Brian took the phone. “Ae. . . Ae. . . Aaaaaaae. . . Kali.” (Yes, Yes, Yes, Fine.) He handed me the phone. In silence he turned the truck around.
After driving a ways, I stammered, “Brian, I’m so sorry. I was wrong. The man on the side of road. . . you were right.”
He smiled sweetly. “It is okay.”
By the time we arrived at Nakaseke Hospital, an hour and a half late, I had learned yet again a lesson I have learned many times during my visits to Uganda. Technology is only useful if the environment in which it is used, can support it. How often have I seen the uselessness of advanced technology in under-resourced settings. Whether it is having an EKG machine sitting unused because of a single broken lead that could be easily replaced in the US but not in Uganda, or an expensive blood analyzer that gives a test result that changes nothing because there is no treatment for the underlying disease, or donations of 3 months of a medication that will run out long before the patient’s benefit is realized. And now, add to the list, phone apps that have been developed for engineer designed roads and not the terrain dictated winding paths of an impoverished nation.
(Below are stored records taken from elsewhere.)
(** * Vector storage factory: configuration resolution and orchestration

    A shallow embedding of [src/core/vector_storage/factory.ts]: the two
    configuration resolvers [getVectorStoreConfigFromEnv] and
    [getWorkspaceVectorStoreConfigFromEnv], the dual and multi collection
    factories, and the service-cache entry points.

    Conventions.
    - A JavaScript string is a [string] with one character per code unit;
      only code units below 256 are represented.
    - A JavaScript number is a [number]: NaN, an infinity, or a finite
      rational (every finite double is one; the two zeros coincide, which
      no test in the factory tells apart).
    - A value that may be [undefined] is an [option]; [None] is [undefined].
    - Logging calls have no influence on any returned value and are left out. *)

From Stdlib Require Import QArith Ascii String.
From stdpp Require Import base strings list gmap.

Local Open Scope string_scope.
Local Open Scope list_scope.

(** ** JavaScript values *)

Inductive number : Type :=
| NaN
| Infinity (negative : bool)
| Finite (q : Q).

Definition num (z : Z) : number := Finite (inject_Z z).

(** [Number.isNaN(v)]: false for [undefined] and for every other number. *)
Definition Number_isNaN (v : option number) : bool :=
  match v with
  | Some NaN => true
  | _ => false
  end.

(** [n > 0] on numbers. *)
Definition number_gt0 (n : number) : bool :=
  match n with
  | NaN => false
  | Infinity negative => negb negative
  | Finite q => negb (Qle_bool q 0)
  end.

(** Truthiness of a number: every number but NaN and zero. *)
Definition number_truthy (n : number) : bool :=
  match n with
  | NaN => false
  | Infinity _ => true
  | Finite q => negb (Qeq_bool q 0)
  end.

(** The values an [any] argument ranges over: the JSON-like ones. *)
#[local] Set Warnings "-register-all".
Inductive jsval : Type :=
| JUndefined
| JNull
| JBool (b : bool)
| JNumber (n : number)
| JString (s : string)
| JObject (props : list (string * jsval)).
#[local] Set Warnings "register-all".

Definition truthy (v : jsval) : bool :=
  match v with
  | JUndefined | JNull => false
  | JBool b => b
  | JNumber n => number_truthy n
  | JString s => negb (String.eqb s "")
  | JObject _ => true
  end.

Definition typeof (v : jsval) : string :=
  match v with
  | JUndefined => "undefined"
  | JNull => "object"
  | JBool _ => "boolean"
  | JNumber _ => "number"
  | JString _ => "string"
  | JObject _ => "object"
  end.

Fixpoint prop_lookup (k : string) (props : list (string * jsval)) : jsval :=
  match props with
  | [] => JUndefined
  | (k', v) :: rest => if String.eqb k k' then v else prop_lookup k rest
  end.

(** [v?.k], and [v.k] on a value known not to be [null] or [undefined]:
    the primitives carry no own property of the names read here. *)
Definition get (v : jsval) (k : string) : jsval :=
  match v with
  | JObject props => prop_lookup k props
  | _ => JUndefined
  end.

(** Truthiness of an optional string: set and not empty. *)
Definition str_truthy (s : option string) : bool :=
  match s with
  | Some x => negb (String.eqb x "")
  | None => false
  end.

(** [a || b] on optional strings. *)
Definition str_or (a b : option string) : option string :=
  if str_truthy a then a else b.

(** [a || 'literal'] on an optional string. *)
Definition str_or_lit (a : option string) (b : string) : string :=
  match a with
  | Some x => if String.eqb x "" then b else x
  | None => b
  end.

(** [a === 'literal'] on an optional string. *)
Definition str_is (a : option string) (b : string) : bool :=
  match a with
  | Some x => String.eqb x b
  | None => false
  end.

(** ** Strings: [toLowerCase] and [trim] *)

Definition lower_char (c : ascii) : ascii :=
  let n := nat_of_ascii c in
  if (((65 <=? n) && (n <=? 90))
      || ((192 <=? n) && (n <=? 222) && negb (n =? 215)))%nat
  then ascii_of_nat (n + 32)
  else c.

Fixpoint toLowerCase (s : string) : string :=
  match s with
  | EmptyString => EmptyString
  | String c rest => String (lower_char c) (toLowerCase rest)
  end.

(** White space and line terminators among the code units below 256. *)
Definition is_space (c : ascii) : bool :=
  let n := nat_of_ascii c in
  (((9 <=? n) && (n <=? 13)) || (n =? 32) || (n =? 160))%nat.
Sometimes a barefoot man with a walking stick understands the needs of his community better than any programmer sitting in a glass and concrete building 10,000 miles away.
As he put the truck into Park, Brian said softly, “I miss the fuel.”
“Huh?” I asked.
“So much fuel we used. I miss the fuel.”
For a Ugandan, it wasn’t the waste of time. It was the waste. For a country where everything, so limited, is precious, waste is the crime.